[[ Information supplied open ]]

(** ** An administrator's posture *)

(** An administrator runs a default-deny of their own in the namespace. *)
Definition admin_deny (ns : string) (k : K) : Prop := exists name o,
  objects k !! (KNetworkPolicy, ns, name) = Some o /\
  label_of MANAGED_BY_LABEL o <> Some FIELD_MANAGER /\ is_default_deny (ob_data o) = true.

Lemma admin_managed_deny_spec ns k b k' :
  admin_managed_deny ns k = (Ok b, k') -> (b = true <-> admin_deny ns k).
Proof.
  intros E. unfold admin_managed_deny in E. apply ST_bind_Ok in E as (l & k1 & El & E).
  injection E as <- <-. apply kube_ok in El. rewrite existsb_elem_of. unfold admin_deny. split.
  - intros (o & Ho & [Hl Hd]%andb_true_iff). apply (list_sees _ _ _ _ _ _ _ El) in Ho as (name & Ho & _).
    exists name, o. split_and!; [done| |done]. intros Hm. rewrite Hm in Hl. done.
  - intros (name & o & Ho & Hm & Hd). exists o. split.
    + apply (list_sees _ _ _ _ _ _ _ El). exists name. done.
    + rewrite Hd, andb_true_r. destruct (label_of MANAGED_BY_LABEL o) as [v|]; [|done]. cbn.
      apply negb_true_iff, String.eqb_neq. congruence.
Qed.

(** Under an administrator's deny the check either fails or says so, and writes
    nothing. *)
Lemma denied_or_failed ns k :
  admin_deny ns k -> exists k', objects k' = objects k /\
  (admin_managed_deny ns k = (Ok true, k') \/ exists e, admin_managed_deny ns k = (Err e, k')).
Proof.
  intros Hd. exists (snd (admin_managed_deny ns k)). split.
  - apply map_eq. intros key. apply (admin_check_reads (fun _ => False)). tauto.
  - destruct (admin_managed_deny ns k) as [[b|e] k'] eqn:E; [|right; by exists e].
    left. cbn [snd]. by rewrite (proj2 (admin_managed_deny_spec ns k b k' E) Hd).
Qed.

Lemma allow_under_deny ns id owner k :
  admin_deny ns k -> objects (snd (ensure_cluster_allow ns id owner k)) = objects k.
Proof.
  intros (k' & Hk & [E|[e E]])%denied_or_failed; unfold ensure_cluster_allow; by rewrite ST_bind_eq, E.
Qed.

[[ Information supplied closed ]]
[[ Information supplied open ]]

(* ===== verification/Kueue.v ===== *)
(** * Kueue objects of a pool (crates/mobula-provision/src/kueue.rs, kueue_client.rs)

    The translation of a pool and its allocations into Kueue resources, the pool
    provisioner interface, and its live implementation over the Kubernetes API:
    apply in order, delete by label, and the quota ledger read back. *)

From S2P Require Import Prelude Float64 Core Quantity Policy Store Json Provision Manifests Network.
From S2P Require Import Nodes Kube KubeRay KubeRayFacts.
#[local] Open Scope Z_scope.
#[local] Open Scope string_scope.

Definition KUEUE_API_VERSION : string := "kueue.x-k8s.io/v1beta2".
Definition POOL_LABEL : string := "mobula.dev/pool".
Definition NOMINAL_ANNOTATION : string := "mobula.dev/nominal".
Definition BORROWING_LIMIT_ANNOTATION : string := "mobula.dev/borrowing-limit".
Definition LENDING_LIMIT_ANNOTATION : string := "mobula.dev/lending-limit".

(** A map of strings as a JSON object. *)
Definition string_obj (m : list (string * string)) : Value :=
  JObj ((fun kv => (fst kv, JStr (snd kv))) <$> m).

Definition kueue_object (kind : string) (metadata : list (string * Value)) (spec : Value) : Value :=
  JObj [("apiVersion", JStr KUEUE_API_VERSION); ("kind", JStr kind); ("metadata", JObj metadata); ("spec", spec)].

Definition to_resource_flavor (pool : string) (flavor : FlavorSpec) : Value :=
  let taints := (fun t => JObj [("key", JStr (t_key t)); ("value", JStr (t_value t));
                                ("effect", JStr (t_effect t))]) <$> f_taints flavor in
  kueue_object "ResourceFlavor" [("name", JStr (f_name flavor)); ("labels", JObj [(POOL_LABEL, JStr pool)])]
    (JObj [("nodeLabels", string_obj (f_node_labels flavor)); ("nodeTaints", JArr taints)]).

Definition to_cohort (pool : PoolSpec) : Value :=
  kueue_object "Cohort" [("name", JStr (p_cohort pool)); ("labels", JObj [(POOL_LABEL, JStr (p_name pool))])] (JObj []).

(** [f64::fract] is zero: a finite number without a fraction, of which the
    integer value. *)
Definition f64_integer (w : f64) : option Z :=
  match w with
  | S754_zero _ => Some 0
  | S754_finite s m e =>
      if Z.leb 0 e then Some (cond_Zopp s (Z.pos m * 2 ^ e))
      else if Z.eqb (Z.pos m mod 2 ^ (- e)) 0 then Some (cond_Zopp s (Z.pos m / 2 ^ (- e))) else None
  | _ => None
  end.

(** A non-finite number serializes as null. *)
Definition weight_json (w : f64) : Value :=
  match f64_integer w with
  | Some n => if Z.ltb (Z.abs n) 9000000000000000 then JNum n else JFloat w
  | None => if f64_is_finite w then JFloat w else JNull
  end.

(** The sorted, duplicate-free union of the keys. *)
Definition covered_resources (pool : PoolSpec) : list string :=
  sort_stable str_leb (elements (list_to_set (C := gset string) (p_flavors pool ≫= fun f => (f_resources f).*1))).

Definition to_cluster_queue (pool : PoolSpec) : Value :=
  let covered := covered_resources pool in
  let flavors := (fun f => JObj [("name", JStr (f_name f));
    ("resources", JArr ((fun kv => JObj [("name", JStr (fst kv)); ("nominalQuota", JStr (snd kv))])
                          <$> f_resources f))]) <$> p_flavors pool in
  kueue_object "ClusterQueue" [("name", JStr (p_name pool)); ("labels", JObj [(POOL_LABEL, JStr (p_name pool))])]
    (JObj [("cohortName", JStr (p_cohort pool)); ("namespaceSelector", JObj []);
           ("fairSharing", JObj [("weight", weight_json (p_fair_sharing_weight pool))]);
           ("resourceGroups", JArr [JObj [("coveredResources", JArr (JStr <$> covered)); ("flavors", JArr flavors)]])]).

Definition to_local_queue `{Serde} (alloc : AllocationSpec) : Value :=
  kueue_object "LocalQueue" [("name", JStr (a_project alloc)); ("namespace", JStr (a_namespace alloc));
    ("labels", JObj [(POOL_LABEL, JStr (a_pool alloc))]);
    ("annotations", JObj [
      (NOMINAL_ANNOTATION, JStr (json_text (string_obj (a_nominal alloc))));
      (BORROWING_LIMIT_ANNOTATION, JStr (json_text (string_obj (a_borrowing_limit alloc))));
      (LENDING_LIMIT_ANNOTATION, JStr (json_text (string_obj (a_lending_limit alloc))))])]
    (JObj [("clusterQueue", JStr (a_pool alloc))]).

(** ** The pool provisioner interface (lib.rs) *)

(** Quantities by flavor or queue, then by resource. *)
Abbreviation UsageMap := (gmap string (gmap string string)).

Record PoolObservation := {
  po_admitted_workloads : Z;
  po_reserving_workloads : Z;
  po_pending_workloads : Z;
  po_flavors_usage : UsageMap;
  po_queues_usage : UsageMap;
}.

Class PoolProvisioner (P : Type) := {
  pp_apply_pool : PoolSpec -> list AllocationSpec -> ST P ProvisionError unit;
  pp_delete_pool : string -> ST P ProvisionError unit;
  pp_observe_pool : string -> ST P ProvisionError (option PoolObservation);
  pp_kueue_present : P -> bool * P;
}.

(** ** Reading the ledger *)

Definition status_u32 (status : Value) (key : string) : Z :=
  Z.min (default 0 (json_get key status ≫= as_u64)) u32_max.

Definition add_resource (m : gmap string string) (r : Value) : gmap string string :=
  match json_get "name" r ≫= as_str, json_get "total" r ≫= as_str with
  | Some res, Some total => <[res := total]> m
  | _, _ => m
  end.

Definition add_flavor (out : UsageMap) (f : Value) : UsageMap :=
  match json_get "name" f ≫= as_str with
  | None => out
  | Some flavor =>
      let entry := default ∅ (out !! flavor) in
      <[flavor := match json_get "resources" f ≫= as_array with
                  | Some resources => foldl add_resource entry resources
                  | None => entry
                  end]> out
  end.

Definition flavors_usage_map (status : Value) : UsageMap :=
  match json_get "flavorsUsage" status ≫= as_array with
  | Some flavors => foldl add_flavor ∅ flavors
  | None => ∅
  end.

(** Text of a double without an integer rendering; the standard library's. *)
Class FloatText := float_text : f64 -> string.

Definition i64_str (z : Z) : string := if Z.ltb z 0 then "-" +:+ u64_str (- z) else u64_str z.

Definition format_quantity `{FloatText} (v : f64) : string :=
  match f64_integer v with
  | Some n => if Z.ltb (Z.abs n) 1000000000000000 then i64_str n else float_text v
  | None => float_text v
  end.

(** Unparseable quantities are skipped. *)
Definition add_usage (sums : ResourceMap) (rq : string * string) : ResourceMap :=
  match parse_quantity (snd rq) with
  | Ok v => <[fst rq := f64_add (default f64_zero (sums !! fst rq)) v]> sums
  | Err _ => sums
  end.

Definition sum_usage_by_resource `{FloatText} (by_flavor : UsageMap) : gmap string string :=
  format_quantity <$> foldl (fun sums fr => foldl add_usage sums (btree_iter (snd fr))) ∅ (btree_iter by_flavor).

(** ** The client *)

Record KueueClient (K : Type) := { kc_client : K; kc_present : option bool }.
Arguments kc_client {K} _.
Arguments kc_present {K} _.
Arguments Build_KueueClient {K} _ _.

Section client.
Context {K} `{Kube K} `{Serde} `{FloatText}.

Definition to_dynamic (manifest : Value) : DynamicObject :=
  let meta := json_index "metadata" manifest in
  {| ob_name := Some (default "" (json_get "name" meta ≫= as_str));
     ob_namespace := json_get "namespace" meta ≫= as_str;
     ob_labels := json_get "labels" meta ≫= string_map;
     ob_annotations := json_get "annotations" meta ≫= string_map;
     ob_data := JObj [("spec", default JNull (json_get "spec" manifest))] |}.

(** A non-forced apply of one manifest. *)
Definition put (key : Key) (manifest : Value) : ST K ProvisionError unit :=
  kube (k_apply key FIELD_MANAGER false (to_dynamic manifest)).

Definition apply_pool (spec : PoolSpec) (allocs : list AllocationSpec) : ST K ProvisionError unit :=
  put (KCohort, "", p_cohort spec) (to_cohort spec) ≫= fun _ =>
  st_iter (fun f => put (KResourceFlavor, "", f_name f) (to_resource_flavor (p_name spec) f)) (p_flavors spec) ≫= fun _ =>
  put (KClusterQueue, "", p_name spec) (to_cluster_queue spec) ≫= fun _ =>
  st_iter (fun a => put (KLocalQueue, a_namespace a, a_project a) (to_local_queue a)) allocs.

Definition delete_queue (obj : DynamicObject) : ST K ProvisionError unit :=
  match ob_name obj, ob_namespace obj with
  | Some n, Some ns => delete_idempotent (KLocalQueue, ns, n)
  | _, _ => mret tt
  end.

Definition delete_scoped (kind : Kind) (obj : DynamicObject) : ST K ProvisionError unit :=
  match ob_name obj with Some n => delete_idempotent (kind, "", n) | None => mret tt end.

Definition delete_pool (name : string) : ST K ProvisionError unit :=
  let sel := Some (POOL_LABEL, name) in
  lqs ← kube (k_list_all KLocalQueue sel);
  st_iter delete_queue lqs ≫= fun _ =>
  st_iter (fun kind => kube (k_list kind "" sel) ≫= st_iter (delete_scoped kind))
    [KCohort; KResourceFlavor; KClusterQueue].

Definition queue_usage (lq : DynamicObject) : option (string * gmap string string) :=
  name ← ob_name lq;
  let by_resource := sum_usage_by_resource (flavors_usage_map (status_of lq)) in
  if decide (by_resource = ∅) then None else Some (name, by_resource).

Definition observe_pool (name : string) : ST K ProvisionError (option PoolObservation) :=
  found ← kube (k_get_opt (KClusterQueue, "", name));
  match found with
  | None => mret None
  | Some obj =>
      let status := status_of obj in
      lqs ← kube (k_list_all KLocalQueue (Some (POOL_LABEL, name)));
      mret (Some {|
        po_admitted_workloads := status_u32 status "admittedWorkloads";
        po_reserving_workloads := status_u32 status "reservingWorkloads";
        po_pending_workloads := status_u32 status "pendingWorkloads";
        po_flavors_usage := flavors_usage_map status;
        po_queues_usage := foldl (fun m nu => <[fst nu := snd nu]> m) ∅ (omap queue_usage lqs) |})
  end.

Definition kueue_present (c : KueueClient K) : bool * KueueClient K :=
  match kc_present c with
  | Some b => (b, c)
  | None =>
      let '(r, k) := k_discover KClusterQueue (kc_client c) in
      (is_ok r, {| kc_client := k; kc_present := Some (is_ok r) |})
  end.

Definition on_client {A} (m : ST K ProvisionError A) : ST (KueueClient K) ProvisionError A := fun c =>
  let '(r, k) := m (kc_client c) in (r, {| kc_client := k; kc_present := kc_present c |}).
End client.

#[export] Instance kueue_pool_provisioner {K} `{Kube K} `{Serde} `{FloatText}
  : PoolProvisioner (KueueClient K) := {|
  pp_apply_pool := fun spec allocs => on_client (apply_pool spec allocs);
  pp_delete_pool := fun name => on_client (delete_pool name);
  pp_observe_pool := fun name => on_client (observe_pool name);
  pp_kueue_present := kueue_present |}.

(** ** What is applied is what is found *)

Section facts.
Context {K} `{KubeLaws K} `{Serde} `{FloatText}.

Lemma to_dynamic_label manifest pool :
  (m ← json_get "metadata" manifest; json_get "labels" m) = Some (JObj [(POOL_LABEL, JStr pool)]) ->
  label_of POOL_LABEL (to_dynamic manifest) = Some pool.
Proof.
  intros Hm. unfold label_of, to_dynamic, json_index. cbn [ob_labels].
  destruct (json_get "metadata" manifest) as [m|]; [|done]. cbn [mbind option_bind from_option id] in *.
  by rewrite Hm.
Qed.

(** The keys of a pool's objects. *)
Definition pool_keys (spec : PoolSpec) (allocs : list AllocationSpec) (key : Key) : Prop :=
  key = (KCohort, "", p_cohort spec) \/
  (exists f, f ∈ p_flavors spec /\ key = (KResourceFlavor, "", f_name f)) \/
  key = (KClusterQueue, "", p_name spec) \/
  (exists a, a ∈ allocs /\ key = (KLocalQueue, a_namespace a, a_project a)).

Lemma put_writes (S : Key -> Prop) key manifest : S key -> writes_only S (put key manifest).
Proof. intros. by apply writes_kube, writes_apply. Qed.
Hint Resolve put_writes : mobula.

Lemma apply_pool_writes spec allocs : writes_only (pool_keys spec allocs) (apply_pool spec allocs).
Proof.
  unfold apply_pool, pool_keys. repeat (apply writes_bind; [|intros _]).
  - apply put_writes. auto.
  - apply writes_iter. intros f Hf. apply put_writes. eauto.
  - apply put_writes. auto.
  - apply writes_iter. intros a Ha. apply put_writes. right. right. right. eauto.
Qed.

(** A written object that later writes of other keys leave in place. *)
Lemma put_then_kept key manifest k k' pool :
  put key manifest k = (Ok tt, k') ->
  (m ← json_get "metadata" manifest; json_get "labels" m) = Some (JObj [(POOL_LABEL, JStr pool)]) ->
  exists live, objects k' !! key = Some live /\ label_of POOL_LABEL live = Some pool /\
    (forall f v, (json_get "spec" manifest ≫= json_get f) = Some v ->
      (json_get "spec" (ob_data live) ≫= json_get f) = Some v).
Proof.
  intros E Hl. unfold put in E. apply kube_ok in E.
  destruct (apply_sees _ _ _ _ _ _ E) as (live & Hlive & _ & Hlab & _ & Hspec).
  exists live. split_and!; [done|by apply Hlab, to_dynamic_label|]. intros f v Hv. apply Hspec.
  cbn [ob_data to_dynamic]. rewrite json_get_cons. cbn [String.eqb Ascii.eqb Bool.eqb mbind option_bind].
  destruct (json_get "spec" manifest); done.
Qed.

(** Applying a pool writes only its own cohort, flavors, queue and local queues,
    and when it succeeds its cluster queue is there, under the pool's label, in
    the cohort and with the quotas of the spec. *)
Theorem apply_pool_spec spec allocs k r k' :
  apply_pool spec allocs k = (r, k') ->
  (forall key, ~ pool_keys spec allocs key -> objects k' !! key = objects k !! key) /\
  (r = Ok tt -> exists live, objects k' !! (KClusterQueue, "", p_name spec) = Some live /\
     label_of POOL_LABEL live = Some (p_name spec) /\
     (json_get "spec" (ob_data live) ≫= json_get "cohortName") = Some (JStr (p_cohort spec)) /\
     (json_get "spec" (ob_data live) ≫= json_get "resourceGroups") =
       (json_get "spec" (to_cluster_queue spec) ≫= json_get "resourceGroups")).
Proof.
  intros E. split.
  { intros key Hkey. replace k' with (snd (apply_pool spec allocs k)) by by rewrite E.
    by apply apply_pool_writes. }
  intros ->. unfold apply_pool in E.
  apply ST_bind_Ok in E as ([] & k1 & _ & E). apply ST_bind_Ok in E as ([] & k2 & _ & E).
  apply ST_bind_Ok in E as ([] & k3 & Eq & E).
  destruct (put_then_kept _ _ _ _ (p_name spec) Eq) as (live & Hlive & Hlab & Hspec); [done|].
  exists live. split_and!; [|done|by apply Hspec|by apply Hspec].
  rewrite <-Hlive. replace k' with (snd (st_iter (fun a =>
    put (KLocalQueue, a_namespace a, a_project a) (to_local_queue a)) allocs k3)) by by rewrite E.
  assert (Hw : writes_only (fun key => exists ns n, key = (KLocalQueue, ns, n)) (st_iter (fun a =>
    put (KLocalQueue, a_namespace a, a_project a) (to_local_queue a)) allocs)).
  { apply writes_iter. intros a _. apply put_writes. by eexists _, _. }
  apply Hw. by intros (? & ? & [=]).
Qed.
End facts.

[[ Information supplied closed ]]

Instructions for the task -> All that is needed is the exact run of lines above from the line containing "Definition delete_queue (obj" through the line containing "let by_resource := sum_usage_by_resource", both of them included.

Reply ->
Definition delete_queue (obj : DynamicObject) : ST K ProvisionError unit :=
  match ob_name obj, ob_namespace obj with
  | Some n, Some ns => delete_idempotent (KLocalQueue, ns, n)
  | _, _ => mret tt
  end.

Definition delete_scoped (kind : Kind) (obj : DynamicObject) : ST K ProvisionError unit :=
  match ob_name obj with Some n => delete_idempotent (kind, "", n) | None => mret tt end.

Definition delete_pool (name : string) : ST K ProvisionError unit :=
  let sel := Some (POOL_LABEL, name) in
  lqs ← kube (k_list_all KLocalQueue sel);
  st_iter delete_queue lqs ≫= fun _ =>
  st_iter (fun kind => kube (k_list kind "" sel) ≫= st_iter (delete_scoped kind))
    [KCohort; KResourceFlavor; KClusterQueue].

Definition queue_usage (lq : DynamicObject) : option (string * gmap string string) :=
  name ← ob_name lq;
  let by_resource := sum_usage_by_resource (flavors_usage_map (status_of lq)) in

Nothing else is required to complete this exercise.